The Kano figure accounts for 39% of the total number of children living in the state, the 2022 Nigeria Multidimensional Poverty survey said.
Officials told AFP that many of the children in Kano city came from neighboring states.
“Some of them are from Kano, while others are from other states,” said Hisbah commander Aminu Daurawa. “The first step is profiling them and identifying where they came from.”
Some were sent from villages to learn how to read the Koran at informal Islamic religious schools called almajiri. Residents said many students of the Koranic schools beg for food and alms between classes.
Attempts by authorities and local groups to intervene and support the age-old almajiri system have faced opposition from traditional clerics.

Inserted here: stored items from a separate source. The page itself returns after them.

Lemma sender_peer w G e : R w G → e ∈ sent G → env_recipient e = i → env_sender e ∈ peers_of members i.
Proof.
  intros HR He Hr. destruct (i_msg _ _ (r_inv _ _ HR) e He) as (Hse & _ & Hsr & _).
  unfold peers_of. rewrite elem_of_difference, not_elem_of_singleton. split; [done|congruence].
Qed.

(** Updating [next_index] is invisible to the specification. *)
Lemma R_set_next w G p k :
  R w G → 1 ≤ k →
  R (Raft.mkWorld (Raft.set_next_index (<[p := k]> (Raft.next_index (Raft.node w))) (Raft.node w))
       (Raft.storage w) (Raft.transport w) (Raft.machine w)) G.
Proof.
  intros [] Hk. split; try done. intros q k'. simpl. destruct (decide (q = p)) as [->|].
  - rewrite lookup_insert_eq. by intros [= <-].
  - rewrite lookup_insert_ne by done. apply r_next0.
Qed.

Lemma sim_append_entries_success e reply w G (Q : unit → World → State C → Prop) :
  R w G → e ∈ sent G → env_recipient e = i → env_message e = MAppendEntriesReply reply →
  aer_success reply = true → aer_term reply = Storage.current_term (Raft.storage w) →
  Raft.state (Raft.node w) = LEADER →
  (∀ w' G', R w' G' → Raft.state (Raft.node w') = LEADER → Q tt w' G') →
  sim (if default 0 (Raft.match_index (Raft.node w) !! env_sender e) <? aer_match_index reply then
         Raft.on_node (Raft.set_match_index
           (<[env_sender e := aer_match_index reply]> (Raft.match_index (Raft.node w))))
       else ret tt) Q w G.
Proof.
  intros HR He Hr Hm Hok Ht Hl HQ.
  case_match; [|by apply sim_ret; auto].
  destruct (r_node _ _ HR) as (h & Hv & Hmach).
  pose proof (R_msg _ _ _ HR He) as Hp. unfold payload_ok in Hp. rewrite Hm, Hok in Hp.
  assert (Hs : step members allowed i G (set_node i (with_match (<[env_sender e := aer_match_index reply]>
                 (an_match (nodes G i))) (nodes G i)) G))
    by (apply (s_ack members allowed i G e reply); try done; by rewrite Hv).
  eapply sim_steps; [by apply rtc_once|].
  assert (HR' : R (Raft.mkWorld (Raft.set_match_index (<[env_sender e := aer_match_index reply]>
      (Raft.match_index (Raft.node w))) (Raft.node w)) (Raft.storage w) (Raft.transport w) (Raft.machine w))
      (set_node i (with_match (<[env_sender e := aer_match_index reply]> (an_match (nodes G i))) (nodes G i)) G)).
  { eapply R_step; [exact HR|exact Hs|apply HR|done|apply HR| | |apply HR|].
    - intros p k. simpl. destruct (decide (p = env_sender e)) as [->|].
      + rewrite lookup_insert_eq. intros [= <-]. lia.
      + rewrite lookup_insert_ne by done. apply HR.
    - intros _. simpl. rewrite dom_insert_L, (r_dom _ _ HR Hl).
      pose proof (sender_peer w G e HR He Hr). set_solver.
    - exists h. split; [|done]. simpl. by rewrite fn_lookup_insert, Hv. }
  eexists. split; [apply rtc_refl|]. split; [exact HR'|]. by apply HQ.
Qed.
(* ===== verification/CommitProps.v ===== *)
(** * The commit rule of a leader

    [_advance_commit_index] sorts the match indices and looks at one of them.
    On the states a leader can be in, that is the rule of the protocol: commit
    the greatest index of the current term that a majority holds. *)

From stdpp Require Import base gmap strings list fin_sets sorting.
From Stdlib Require Import ZArith Lia.
From S2P Require Import Prelude PyFloat RaftTypes Storage StateMachine Transport RaftNode.
From S2P Require Import RaftSpec RaftInv RaftLogs RaftRefine RaftHistory Cluster Models Ledger Demo RaftProps.

Local Open Scope Z_scope.

Module Commit.

(** ** Counting in a descending list *)

Lemma none_holding (l : list Z) (n : Z) : (∀ x, x ∈ l → x < n) → filter (λ x : Z, (n ≤ x)%Z) l = [].
Proof.
  induction l as [|x l IH]; intros Hl; [done|]. rewrite filter_cons_False by (specialize (Hl x ltac:(left)); lia).
  apply IH. intros y Hy. apply Hl. by right.
Qed.

Lemma descending_after (l : list Z) (i : nat) (k n : Z) :
  StronglySorted (λ x y, Is_true (y <=? x)) l → l !! i = Some k → k < n →
  (length (filter (λ x : Z, (n ≤ x)%Z) l) ≤ i)%nat.
Proof.
  intros Hs. revert i. induction Hs as [|x l Hs IH Hx]; intros i Hi Hk; [done|].
  destruct i as [|i]; simpl in Hi.
  - simplify_eq. rewrite filter_cons_False by lia. rewrite none_holding; [done|].
    intros y Hy. rewrite Forall_forall in Hx. specialize (Hx y Hy). apply Is_true_true, Z.leb_le in Hx. lia.
  - rewrite filter_cons. specialize (IH i Hi Hk). destruct (decide (n ≤ x)); simpl; lia.
Qed.

(** How many of the values are at least [n]. *)
Definition holding (n : Z) (values : list Z) : Z := zlen (filter (λ m : Z, (n ≤ m)%Z) values).

Lemma candidate_greatest last mi q c :
  Raft.commit_candidate last mi q = Some c → 1 ≤ q →
  q ≤ holding c (last :: (map_to_list mi).*2) ∧ ∀ n, c < n → holding n (last :: (map_to_list mi).*2) < q.
Proof.
  unfold Raft.commit_candidate, holding, zlen. intros Hc Hq.
  pose proof (isort_sorted (λ x y, y <=? x) Logs.geb_total Logs.geb_trans (last :: (map_to_list mi).*2)) as Hs. split.
  - pose proof (Logs.descending_count _ _ _ Hs Hc) as H. rewrite isort_perm in H. lia.
  - intros n Hn. pose proof (descending_after _ _ _ _ Hs Hc Hn) as H. rewrite isort_perm in H. lia.
Qed.

(** The nodes known to hold exactly [n] entries are among those counted. *)
Lemma holding_known (n : Z) (mi : gmap string Z) (Q : list string) :
  NoDup Q → (∀ q, q ∈ Q → mi !! q = Some n) → zlen Q ≤ holding n (map_to_list mi).*2.
Proof.
  intros HQ Hm. unfold holding, zlen. apply inj_le.
  assert (Hsub : (λ q, (q, n)) <$> Q ⊆+ map_to_list mi).
  { apply NoDup_submseteq; [apply NoDup_fmap_2; [by intros ? ? [= ->]|done]|].
    intros [p k] Hp. apply list_elem_of_fmap in Hp as (q & [= -> ->] & Hq). apply elem_of_map_to_list. by apply Hm. }
  apply (fmap_submseteq snd) in Hsub. rewrite <- list_fmap_compose in Hsub.
  apply submseteq_Permutation in Hsub as [rest Hrest]. rewrite Hrest, filter_app, length_app.
  rewrite filter_all by (intros x Hx; apply list_elem_of_fmap in Hx as (q & -> & _); simpl; lia).
  rewrite length_fmap. lia.
Qed.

The Hisbah police plan to provide “psychosocial” support and counselling to the children before enrolling those who show interest in school, Sufi said, adding that others will be given seed money to start a trade of their choice.
Daurawa told AFP that out-of-state children will be repatriated after their rehabilitation.
Previous attempts to clear the city of street children have failed.
Between 2017 and 2018, the Hisbah evacuated some 26,000 children and reunited them with their parents in and outside Kano, but they returned to the streets after a lull, according to Daurawa.
During the COVID-19 pandemic, authorities in Kano shut almajiri schools and transported the pupils to their states, but they returned when the schools reopened.
“We want to avoid a repeat of the past experience, which is why we changed approach by camping the children and rehabilitating them before sending them back into the society,” Sufi said.